(** ** Serial to engine *)

Definition count_unregistered (src : Z) (s : St) : St * Z :=
  match List.find (fun '(a, _) => a =? src) (unregistered (fst s)) with
  | Some (_, c) =>
      (on_engine (fun e => set_unregistered e (count_one src (unregistered e))) s, c + 1)
  | None =>
      let s := on_engine (fun e => set_unregistered e
                 ((if UNREGISTERED_TRACKED <=? zlen (unregistered e) then [] else unregistered e) ++ [(src, 1)])) s in
      (list_nodes s, 1)
  end.
Definition drop_unregistered (src : Z) (s : St) : St :=
  let '(s, count) := count_unregistered src s in
  if strip_zeros 20 count =? 1 then log (LUnregistered src count) s else s.
Definition on_node_info (src : Z) (info : NodeInfo) (s : St) : St :=
  let kind := kind_of (lit (info_firmware_name info)) in
  match position src (nodes (fst s)) with
  | None => s
  | Some i =>
      let s := on_nodes (alter (fun n => set_info n kind (Some (info_session_id info))) i) s in
      let entry_flags := match nodes (fst s) !! i with Some n => ne_flags (nm_entry n) | None => 0 end in
      let flags := if info_sleeping info then Z.lor entry_flags NODE_FLAG_SLEEPING else Z.land entry_flags (255 - NODE_FLAG_SLEEPING) in
      let s :=
        if has_flag entry_flags NODE_FLAG_UNNAMED then
          let used := map (fun n => ne_name (nm_entry n)) (nodes (fst s)) in
          let name := find_name (length used) kind used 0 in
          let flags := Z.land flags (255 - NODE_FLAG_UNNAMED) in
          let s := log (LAutoNaming src name) s in
          match issue (OpKind.NodeUpdate src) (Msg.NodeUpdate src (Some (to_string name)) (Some flags)) None s with
          | (s, Some _) => on_nodes (alter (fun n => set_entry n (set_name_flags (nm_entry n) name flags)) i) s
          | (s, None) => s
          end
        else if negb (flags =? entry_flags) then
          match issue (OpKind.NodeUpdate src) (Msg.NodeUpdate src None (Some flags)) None s with
          | (s, Some _) => on_nodes (alter (fun n => set_entry n (set_name_flags (nm_entry n) (ne_name (nm_entry n)) flags)) i) s
          | (s, None) => s
          end
        else s in
      publish_node i s
  end.
Definition on_shell_chunk (src : Z) (chunk : NodeShellChunk) (s : St) : St :=
  match position src (nodes (fst s)) with
  | None => s
  | Some i =>
      let pending s := match nodes (fst s) !! i with Some n => nm_pending n | None => [] end in
      match index_where (fun p => ps_cmd_id p =? chunk_cmd_id chunk) (pending s) with
      | None => log (LUnknownChunk src (chunk_cmd_id chunk)) s
      | Some pi =>
          let s :=
            match pending s !! pi with
            | Some p =>
                if ps_queued p then
                  let s := on_pending i (alter (fun p => set_progress p (ps_delivered_tick p) false (ps_next_chunk p) (ps_truncated p)) pi) s in
                  issue_ OpKind.QueueDropStale (Msg.QueueDrop src (Some (ps_item p))) None s
                else s
            | None => s
            end in
          let now := tick (fst s) in
          let s := on_pending i (alter (fun p => set_progress p (Some now) (ps_queued p) (wrap16 (chunk_chunk chunk + 1))
                     (ps_truncated p || negb (ps_next_chunk p =? chunk_chunk chunk))) pi) s in
          match pending s !! pi with
          | Some p =>
              let s := shell_respond src {| rs_id := ps_rpc p; rs_chunk := chunk_chunk chunk; rs_text := lit (chunk_text chunk);
                         rs_done := chunk_last chunk; rs_result := chunk_result chunk; rs_truncated := ps_truncated p; rs_error := None |} s in
              if chunk_last chunk then publish_pending i (on_pending i (delete pi) s) else s
          | None => s
          end
      end
  end.
Definition on_node_msg (src counter : Z) (data : list Z) (s : St) : St :=
  let prefix := prefix (fst s) in
  match decode_node_msg data with
  | Ok (Button kind count) => push (Publish (node_button prefix src) (PButton kind count counter) false) s
  | Ok (Temperature millic) => push (Publish (node_temperature prefix src) (PTemperature millic) true) s
  | Ok (Accel kind face) => push (Publish (node_accel prefix src) (PAccel kind face counter) false) s
  | Ok (Info info) => on_node_info src info s
  | Ok (NodeShell chunk) => on_shell_chunk src chunk s
  | Err (SchemaMismatch got) => log (LRadioSchema src got) s
  | Err _ => log (LUndecodable src (zlen data)) s
  end.
(** The uplink of a registered node, its counter past the last one published. *)
Definition accept_uplink (u : HeldUplink) (s : St) : St :=
  let src := hu_src u in
  let prefix := prefix (fst s) in
  let s := on_nodes (update_node src (fun n => set_last_counter n (Some (hu_counter u)))) s in
  let s := on_engine (fun e => touch_node src (hu_rssi u) (set_counts e (tick e) (uplinks e + 1))) s in
  let s := event (ERadio (Rx src (hu_rssi u))) s in
  let s := push (Publish (radio_rx prefix) (PRx (node_hex src) (hu_rssi u) (hu_lqi u) (zlen (hu_data u))) false) s in
  let s := push (Publish (node_uplink prefix src) (PUplink (hu_counter u) (hu_rssi u) (hu_lqi u) (hu_data u)) false) s in
  on_node_msg src (hu_counter u) (hu_data u) s.
Definition on_uplink (u : HeldUplink) (s : St) : St :=
  match find_node (hu_src u) (nodes (fst s)) with
  | None =>
      if negb (registry_synced (fst s)) then
        if zlen (held (fst s)) <? HELD_UPLINKS then on_engine (fun e => set_synced e (registry_synced e) (held e ++ [u])) s else s
      else drop_unregistered (hu_src u) (event (ERadio (Rx (hu_src u) (hu_rssi u))) s)
  | Some node =>
      match nm_last_counter node with
      | Some last =>
          if hu_counter u <=? last then log (LReplay (hu_src u) (hu_counter u) last) s else accept_uplink u s
      | None => accept_uplink u s
      end
  end.
Definition on_queue_outcome (node item outcome : Z) (s : St) : St :=
  match position node (nodes (fst s)) with
  | None => s
  | Some i =>
      let pending := match nodes (fst s) !! i with Some n => nm_pending n | None => [] end in
      match index_where (fun p => ps_item p =? item) pending with
      | None => s
      | Some pi =>
          if outcome =? TX_DELIVERED then
            let now := tick (fst s) in
            on_pending i (alter (fun p => set_progress p (Some now) false (ps_next_chunk p) (ps_truncated p)) pi) s
          else if outcome =? TX_EXPIRED then
            let s := on_pending i (delete pi) s in
            match pending !! pi with
            | Some p => publish_pending i (shell_error node p TtlExpired s)
            | None => s
            end
          else s
      end
  end.
Definition on_radio_stat (stat : RadioStat) (s : St) : St :=
  let prefix := prefix (fst s) in
  match stat with
  | StatChannel channel rssi =>
      push (Publish (radio_rssi prefix) (PRssi rssi channel) false)
        (event (ERadio (Ambient rssi channel)) (on_engine (fun e => set_last_ambient e (Some (rssi, channel))) s))
  | StatTx dest item outcome ack_rssi =>
      let s := event (ERadio (Tx dest (outcome =? TX_DELIVERED))) s in
      let s := push (Publish (radio_tx prefix) (PTx (node_hex dest) item (tx_outcome_str outcome) ack_rssi) false) s in
      if negb (item =? 0) then on_queue_outcome dest item outcome s else s
  end.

§ WHAT NEEDS TO BE DONE:
In the data above, find the line with "Definition accept_uplink (u" and the line with "Definition on_uplink (u". Retype both, plus every line between them, exactly.

§ EXERCISE RESPONSE:
Definition accept_uplink (u : HeldUplink) (s : St) : St :=
  let src := hu_src u in
  let prefix := prefix (fst s) in
  let s := on_nodes (update_node src (fun n => set_last_counter n (Some (hu_counter u)))) s in
  let s := on_engine (fun e => touch_node src (hu_rssi u) (set_counts e (tick e) (uplinks e + 1))) s in
  let s := event (ERadio (Rx src (hu_rssi u))) s in
  let s := push (Publish (radio_rx prefix) (PRx (node_hex src) (hu_rssi u) (hu_lqi u) (zlen (hu_data u))) false) s in
  let s := push (Publish (node_uplink prefix src) (PUplink (hu_counter u) (hu_rssi u) (hu_lqi u) (hu_data u)) false) s in
  on_node_msg src (hu_counter u) (hu_data u) s.
Definition on_uplink (u : HeldUplink) (s : St) : St :=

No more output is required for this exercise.